*** Opening of Data for this task ***

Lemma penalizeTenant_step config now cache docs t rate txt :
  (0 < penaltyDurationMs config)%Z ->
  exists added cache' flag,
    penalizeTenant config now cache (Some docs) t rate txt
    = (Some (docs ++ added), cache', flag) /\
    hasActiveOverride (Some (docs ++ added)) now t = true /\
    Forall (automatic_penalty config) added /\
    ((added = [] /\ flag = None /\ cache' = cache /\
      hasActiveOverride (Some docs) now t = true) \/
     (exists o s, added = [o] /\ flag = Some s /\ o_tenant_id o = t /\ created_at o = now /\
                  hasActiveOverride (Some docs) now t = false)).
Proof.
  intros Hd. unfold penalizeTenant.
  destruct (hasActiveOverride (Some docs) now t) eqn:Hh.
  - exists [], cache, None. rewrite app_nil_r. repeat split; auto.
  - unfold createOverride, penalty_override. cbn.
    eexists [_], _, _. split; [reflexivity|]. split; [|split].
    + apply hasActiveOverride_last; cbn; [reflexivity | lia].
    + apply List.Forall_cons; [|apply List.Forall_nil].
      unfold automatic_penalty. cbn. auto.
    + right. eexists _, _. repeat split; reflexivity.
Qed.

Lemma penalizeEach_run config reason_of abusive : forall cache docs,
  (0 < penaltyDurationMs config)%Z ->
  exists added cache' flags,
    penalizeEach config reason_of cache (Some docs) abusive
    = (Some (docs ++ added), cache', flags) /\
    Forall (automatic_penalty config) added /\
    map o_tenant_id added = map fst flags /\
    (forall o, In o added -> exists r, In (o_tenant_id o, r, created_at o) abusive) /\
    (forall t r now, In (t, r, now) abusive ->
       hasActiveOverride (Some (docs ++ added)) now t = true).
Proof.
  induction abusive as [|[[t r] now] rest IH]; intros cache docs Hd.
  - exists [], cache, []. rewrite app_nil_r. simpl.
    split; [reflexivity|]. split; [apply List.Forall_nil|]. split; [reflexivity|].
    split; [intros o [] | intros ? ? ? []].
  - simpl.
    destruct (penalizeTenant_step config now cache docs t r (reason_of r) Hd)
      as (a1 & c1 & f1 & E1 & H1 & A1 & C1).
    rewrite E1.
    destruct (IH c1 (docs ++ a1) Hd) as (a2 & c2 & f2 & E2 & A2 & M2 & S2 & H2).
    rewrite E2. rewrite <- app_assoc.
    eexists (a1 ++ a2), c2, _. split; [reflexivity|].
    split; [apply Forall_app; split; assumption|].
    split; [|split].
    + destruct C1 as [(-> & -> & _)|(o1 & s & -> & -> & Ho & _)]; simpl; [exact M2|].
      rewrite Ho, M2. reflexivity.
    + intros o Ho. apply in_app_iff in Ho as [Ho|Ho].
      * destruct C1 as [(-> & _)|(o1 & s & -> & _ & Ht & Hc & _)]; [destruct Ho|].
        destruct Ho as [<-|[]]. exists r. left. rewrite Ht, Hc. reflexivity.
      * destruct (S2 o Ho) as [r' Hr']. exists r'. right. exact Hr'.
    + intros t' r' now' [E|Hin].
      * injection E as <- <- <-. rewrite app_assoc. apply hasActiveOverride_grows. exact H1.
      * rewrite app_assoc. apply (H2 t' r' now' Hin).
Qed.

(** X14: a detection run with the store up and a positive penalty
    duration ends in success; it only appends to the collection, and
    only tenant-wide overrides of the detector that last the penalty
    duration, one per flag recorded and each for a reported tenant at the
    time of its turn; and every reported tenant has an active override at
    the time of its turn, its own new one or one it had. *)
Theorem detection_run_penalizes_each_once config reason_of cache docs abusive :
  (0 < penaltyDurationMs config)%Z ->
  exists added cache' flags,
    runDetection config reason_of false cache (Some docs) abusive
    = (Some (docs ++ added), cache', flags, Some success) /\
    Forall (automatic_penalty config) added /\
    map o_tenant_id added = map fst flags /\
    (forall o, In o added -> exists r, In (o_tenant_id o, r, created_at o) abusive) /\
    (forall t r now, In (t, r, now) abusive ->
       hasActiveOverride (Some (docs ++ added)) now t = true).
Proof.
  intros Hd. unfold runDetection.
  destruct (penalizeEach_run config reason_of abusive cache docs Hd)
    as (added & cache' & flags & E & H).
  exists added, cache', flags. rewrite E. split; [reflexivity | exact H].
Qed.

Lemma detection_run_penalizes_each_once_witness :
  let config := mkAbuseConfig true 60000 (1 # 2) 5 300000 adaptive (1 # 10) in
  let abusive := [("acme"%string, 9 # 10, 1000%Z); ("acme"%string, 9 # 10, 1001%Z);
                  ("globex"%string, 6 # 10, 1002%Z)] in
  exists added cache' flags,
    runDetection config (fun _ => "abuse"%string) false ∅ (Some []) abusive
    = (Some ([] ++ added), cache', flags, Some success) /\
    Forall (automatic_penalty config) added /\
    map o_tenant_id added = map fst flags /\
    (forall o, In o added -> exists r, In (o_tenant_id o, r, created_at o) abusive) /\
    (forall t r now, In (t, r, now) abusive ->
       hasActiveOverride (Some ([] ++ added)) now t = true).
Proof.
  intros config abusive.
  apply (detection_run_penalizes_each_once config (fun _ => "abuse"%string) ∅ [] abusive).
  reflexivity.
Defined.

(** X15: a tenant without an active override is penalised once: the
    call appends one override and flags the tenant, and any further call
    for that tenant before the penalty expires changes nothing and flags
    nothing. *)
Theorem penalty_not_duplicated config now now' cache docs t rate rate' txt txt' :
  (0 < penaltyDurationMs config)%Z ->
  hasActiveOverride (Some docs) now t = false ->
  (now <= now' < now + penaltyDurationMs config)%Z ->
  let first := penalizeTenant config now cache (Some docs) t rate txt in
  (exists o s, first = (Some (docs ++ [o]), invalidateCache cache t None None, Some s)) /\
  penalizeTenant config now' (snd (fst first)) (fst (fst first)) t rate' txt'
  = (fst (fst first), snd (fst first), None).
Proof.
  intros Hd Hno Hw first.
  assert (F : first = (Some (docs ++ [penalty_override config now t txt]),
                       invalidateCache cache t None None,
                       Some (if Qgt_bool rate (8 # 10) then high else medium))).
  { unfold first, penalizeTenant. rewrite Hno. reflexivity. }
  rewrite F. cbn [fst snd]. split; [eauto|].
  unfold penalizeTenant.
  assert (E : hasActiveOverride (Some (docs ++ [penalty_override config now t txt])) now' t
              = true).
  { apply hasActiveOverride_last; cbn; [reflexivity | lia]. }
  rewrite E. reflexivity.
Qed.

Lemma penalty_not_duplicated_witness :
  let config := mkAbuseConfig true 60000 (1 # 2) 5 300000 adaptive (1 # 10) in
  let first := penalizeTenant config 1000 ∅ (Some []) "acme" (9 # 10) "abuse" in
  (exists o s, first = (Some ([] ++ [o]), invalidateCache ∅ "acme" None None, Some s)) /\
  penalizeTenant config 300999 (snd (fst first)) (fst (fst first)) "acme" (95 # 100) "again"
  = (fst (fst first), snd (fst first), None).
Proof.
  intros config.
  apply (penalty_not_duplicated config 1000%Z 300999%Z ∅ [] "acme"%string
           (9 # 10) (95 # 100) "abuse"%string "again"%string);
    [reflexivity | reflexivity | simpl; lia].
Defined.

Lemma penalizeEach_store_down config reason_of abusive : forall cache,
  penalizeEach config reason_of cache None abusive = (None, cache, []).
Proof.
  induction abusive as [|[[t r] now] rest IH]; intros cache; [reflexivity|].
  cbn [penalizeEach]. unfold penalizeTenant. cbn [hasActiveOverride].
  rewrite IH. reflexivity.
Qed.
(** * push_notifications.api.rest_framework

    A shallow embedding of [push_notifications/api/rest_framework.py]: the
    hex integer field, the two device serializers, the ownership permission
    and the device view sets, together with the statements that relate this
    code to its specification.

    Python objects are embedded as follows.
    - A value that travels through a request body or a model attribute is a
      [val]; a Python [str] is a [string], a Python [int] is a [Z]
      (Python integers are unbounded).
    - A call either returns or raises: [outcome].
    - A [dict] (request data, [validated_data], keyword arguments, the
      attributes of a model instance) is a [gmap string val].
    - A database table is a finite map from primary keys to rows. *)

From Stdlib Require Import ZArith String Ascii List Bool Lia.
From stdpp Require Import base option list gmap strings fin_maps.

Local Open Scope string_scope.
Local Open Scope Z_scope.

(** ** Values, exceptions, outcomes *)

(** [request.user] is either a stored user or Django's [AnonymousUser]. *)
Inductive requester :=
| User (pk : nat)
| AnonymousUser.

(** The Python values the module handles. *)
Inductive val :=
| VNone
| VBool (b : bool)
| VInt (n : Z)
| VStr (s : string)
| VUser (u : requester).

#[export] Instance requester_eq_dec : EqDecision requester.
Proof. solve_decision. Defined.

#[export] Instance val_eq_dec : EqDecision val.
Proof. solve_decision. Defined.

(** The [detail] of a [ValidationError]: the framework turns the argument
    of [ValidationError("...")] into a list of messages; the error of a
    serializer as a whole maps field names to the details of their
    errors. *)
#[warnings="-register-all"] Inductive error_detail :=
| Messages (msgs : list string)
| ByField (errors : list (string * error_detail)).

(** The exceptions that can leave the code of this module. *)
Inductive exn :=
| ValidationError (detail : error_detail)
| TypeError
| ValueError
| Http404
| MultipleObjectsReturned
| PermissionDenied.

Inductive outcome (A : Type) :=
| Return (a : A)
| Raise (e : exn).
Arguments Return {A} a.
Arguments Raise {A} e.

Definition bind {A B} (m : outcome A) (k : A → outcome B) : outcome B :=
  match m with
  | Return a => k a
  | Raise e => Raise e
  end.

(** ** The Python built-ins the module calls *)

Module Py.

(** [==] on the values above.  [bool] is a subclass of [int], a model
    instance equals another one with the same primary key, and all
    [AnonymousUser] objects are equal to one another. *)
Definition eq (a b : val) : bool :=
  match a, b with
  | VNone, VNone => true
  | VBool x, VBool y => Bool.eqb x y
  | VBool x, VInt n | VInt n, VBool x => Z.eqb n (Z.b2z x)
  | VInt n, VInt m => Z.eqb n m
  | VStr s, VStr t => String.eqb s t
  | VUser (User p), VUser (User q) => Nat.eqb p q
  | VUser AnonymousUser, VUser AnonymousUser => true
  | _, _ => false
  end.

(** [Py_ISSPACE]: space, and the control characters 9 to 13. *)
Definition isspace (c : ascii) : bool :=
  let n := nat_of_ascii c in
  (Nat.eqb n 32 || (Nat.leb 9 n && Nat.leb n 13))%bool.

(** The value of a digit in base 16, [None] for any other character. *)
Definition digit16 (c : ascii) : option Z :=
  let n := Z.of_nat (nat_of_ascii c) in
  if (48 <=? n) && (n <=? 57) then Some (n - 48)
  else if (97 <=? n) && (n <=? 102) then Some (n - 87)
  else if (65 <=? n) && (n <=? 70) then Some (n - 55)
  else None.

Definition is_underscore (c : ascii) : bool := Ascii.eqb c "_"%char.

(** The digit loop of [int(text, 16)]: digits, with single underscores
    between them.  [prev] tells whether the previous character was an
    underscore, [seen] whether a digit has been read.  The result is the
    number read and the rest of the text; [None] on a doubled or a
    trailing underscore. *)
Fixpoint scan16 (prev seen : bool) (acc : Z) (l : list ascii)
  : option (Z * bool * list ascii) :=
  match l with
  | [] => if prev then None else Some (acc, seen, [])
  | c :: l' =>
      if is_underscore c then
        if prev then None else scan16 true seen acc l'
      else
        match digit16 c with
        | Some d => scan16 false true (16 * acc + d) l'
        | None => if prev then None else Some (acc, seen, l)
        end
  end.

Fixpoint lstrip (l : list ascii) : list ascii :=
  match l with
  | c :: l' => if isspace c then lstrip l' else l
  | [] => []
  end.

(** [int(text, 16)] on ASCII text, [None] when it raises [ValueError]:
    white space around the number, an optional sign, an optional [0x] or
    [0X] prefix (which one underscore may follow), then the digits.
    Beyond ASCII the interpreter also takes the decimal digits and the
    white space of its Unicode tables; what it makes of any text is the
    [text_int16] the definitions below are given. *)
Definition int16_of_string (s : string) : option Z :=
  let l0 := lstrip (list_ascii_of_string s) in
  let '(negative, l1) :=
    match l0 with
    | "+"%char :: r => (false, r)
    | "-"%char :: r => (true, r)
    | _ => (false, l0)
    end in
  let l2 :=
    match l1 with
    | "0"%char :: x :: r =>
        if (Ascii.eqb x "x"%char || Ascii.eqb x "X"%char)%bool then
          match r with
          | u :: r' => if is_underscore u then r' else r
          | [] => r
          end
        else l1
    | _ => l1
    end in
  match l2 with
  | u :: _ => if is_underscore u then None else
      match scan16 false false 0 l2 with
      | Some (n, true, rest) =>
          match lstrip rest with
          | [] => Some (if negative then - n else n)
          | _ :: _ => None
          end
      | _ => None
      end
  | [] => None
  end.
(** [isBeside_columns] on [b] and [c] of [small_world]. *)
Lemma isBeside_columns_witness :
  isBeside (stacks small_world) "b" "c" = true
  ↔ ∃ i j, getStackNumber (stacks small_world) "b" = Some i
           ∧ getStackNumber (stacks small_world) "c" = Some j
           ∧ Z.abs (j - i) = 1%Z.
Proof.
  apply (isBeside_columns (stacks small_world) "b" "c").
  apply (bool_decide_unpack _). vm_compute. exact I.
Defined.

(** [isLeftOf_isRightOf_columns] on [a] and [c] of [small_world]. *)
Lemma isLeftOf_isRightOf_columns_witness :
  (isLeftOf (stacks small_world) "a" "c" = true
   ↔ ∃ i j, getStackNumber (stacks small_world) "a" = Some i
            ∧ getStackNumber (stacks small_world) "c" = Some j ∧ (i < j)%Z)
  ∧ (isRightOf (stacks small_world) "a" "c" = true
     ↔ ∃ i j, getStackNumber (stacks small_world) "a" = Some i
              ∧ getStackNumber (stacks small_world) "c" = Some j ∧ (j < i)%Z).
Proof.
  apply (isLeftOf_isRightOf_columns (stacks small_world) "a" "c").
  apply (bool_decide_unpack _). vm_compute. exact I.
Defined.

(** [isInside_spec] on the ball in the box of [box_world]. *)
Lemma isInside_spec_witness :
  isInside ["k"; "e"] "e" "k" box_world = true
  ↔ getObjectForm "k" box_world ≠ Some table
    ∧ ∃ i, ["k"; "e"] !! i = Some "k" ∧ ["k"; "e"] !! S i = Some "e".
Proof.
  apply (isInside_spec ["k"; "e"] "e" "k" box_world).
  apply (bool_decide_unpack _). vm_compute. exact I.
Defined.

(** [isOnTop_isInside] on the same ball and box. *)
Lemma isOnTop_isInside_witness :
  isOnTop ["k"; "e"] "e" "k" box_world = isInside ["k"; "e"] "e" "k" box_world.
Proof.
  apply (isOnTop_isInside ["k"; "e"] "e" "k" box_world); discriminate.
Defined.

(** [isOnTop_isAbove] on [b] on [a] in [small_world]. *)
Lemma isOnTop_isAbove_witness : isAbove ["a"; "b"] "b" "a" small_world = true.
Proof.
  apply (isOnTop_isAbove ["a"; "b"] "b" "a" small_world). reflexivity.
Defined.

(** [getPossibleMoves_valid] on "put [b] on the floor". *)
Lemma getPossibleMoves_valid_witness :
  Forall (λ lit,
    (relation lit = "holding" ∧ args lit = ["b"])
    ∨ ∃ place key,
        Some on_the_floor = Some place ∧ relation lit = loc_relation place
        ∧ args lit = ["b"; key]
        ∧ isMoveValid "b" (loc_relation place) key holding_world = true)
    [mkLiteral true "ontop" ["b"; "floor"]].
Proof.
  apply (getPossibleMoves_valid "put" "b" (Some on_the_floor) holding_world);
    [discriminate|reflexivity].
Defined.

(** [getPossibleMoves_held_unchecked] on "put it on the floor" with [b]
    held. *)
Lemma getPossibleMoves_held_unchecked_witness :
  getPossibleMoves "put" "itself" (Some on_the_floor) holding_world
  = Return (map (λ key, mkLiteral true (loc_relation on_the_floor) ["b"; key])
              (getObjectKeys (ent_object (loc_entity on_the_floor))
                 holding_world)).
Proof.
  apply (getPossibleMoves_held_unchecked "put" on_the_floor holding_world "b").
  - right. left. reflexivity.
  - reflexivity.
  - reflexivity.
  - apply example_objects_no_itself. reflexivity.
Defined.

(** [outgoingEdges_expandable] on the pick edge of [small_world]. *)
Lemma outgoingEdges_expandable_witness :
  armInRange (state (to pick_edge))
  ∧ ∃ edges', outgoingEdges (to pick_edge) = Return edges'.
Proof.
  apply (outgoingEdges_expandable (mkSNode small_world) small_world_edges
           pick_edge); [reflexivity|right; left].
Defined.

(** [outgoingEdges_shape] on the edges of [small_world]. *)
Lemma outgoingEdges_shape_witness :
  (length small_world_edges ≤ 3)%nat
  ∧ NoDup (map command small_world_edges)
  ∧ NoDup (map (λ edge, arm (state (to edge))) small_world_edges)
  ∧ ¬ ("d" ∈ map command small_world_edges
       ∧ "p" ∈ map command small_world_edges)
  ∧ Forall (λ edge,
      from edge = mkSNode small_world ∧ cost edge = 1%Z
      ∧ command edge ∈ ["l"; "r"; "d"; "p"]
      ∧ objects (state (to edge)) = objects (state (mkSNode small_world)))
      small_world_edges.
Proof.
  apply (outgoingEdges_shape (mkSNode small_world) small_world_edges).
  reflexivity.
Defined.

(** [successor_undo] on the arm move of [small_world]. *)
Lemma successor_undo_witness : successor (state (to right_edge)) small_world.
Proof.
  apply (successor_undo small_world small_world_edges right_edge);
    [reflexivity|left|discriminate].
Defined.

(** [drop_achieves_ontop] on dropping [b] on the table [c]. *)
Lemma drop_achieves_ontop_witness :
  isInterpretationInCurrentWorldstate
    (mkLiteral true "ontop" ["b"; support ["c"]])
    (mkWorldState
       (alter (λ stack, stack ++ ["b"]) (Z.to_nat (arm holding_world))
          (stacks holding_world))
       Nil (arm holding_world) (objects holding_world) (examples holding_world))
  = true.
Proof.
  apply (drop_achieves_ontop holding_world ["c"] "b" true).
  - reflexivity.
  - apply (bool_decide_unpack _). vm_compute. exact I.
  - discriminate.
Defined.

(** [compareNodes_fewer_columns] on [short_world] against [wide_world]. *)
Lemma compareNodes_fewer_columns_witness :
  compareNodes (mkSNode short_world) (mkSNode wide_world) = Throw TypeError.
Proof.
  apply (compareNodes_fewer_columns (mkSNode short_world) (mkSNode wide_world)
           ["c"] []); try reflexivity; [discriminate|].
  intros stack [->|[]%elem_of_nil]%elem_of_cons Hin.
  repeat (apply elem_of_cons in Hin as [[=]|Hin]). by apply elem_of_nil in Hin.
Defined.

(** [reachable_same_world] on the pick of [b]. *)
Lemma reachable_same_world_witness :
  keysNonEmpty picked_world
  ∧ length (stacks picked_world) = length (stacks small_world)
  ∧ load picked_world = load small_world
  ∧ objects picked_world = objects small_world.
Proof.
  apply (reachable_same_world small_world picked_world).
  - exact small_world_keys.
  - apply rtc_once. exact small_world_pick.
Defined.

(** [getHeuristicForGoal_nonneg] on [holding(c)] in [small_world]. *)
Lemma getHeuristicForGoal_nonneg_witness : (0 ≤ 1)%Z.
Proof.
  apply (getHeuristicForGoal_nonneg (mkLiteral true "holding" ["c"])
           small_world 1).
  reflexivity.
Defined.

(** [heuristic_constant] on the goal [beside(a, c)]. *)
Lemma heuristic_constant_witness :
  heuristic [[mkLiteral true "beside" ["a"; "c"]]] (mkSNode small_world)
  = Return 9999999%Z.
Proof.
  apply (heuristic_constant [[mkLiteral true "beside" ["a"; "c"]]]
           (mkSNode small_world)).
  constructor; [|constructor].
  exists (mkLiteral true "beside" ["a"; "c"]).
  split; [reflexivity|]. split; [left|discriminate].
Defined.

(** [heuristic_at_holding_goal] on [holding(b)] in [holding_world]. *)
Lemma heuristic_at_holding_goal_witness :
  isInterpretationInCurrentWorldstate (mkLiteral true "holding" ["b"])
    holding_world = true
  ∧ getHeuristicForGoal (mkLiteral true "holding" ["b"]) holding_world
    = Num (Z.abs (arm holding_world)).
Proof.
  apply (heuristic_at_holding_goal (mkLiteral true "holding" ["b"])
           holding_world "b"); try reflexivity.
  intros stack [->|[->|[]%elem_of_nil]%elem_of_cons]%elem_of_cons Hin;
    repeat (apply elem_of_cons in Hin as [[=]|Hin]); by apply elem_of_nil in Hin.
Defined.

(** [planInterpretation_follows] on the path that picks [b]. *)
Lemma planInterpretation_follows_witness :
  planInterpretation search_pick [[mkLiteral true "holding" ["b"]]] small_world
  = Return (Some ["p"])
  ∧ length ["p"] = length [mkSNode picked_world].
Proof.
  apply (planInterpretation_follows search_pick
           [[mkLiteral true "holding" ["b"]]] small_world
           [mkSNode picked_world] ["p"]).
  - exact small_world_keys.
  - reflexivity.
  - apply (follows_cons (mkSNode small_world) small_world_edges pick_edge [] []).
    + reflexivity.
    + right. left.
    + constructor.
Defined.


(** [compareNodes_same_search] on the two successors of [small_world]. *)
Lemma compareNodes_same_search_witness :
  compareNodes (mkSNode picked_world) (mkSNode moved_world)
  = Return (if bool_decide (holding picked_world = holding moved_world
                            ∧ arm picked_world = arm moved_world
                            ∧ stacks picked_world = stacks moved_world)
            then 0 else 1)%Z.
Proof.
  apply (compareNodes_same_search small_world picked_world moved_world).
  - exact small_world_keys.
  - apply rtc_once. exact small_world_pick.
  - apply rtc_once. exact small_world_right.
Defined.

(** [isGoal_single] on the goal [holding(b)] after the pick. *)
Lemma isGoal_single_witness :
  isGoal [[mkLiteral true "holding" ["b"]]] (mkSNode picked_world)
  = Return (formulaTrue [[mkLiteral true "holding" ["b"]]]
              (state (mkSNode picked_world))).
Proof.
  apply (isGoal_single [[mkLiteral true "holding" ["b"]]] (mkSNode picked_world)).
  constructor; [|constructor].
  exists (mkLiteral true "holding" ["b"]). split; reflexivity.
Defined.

*** Close of Data for this task ***

▶ [Goal of the exercise]: Print the lines above from the one with "heuristic [[mkLiteral true" through the one with "compareNodes (mkSNode picked_world)", both included, exactly as written and nothing more.

▶ [Exercise response]:
  heuristic [[mkLiteral true "beside" ["a"; "c"]]] (mkSNode small_world)
  = Return 9999999%Z.
Proof.
  apply (heuristic_constant [[mkLiteral true "beside" ["a"; "c"]]]
           (mkSNode small_world)).
  constructor; [|constructor].
  exists (mkLiteral true "beside" ["a"; "c"]).
  split; [reflexivity|]. split; [left|discriminate].
Defined.

(** [heuristic_at_holding_goal] on [holding(b)] in [holding_world]. *)
Lemma heuristic_at_holding_goal_witness :
  isInterpretationInCurrentWorldstate (mkLiteral true "holding" ["b"])
    holding_world = true
  ∧ getHeuristicForGoal (mkLiteral true "holding" ["b"]) holding_world
    = Num (Z.abs (arm holding_world)).
Proof.
  apply (heuristic_at_holding_goal (mkLiteral true "holding" ["b"])
           holding_world "b"); try reflexivity.
  intros stack [->|[->|[]%elem_of_nil]%elem_of_cons]%elem_of_cons Hin;
    repeat (apply elem_of_cons in Hin as [[=]|Hin]); by apply elem_of_nil in Hin.
Defined.

(** [planInterpretation_follows] on the path that picks [b]. *)
Lemma planInterpretation_follows_witness :
  planInterpretation search_pick [[mkLiteral true "holding" ["b"]]] small_world
  = Return (Some ["p"])
  ∧ length ["p"] = length [mkSNode picked_world].
Proof.
  apply (planInterpretation_follows search_pick
           [[mkLiteral true "holding" ["b"]]] small_world
           [mkSNode picked_world] ["p"]).
  - exact small_world_keys.
  - reflexivity.
  - apply (follows_cons (mkSNode small_world) small_world_edges pick_edge [] []).
    + reflexivity.
    + right. left.
    + constructor.
Defined.


(** [compareNodes_same_search] on the two successors of [small_world]. *)
Lemma compareNodes_same_search_witness :
  compareNodes (mkSNode picked_world) (mkSNode moved_world)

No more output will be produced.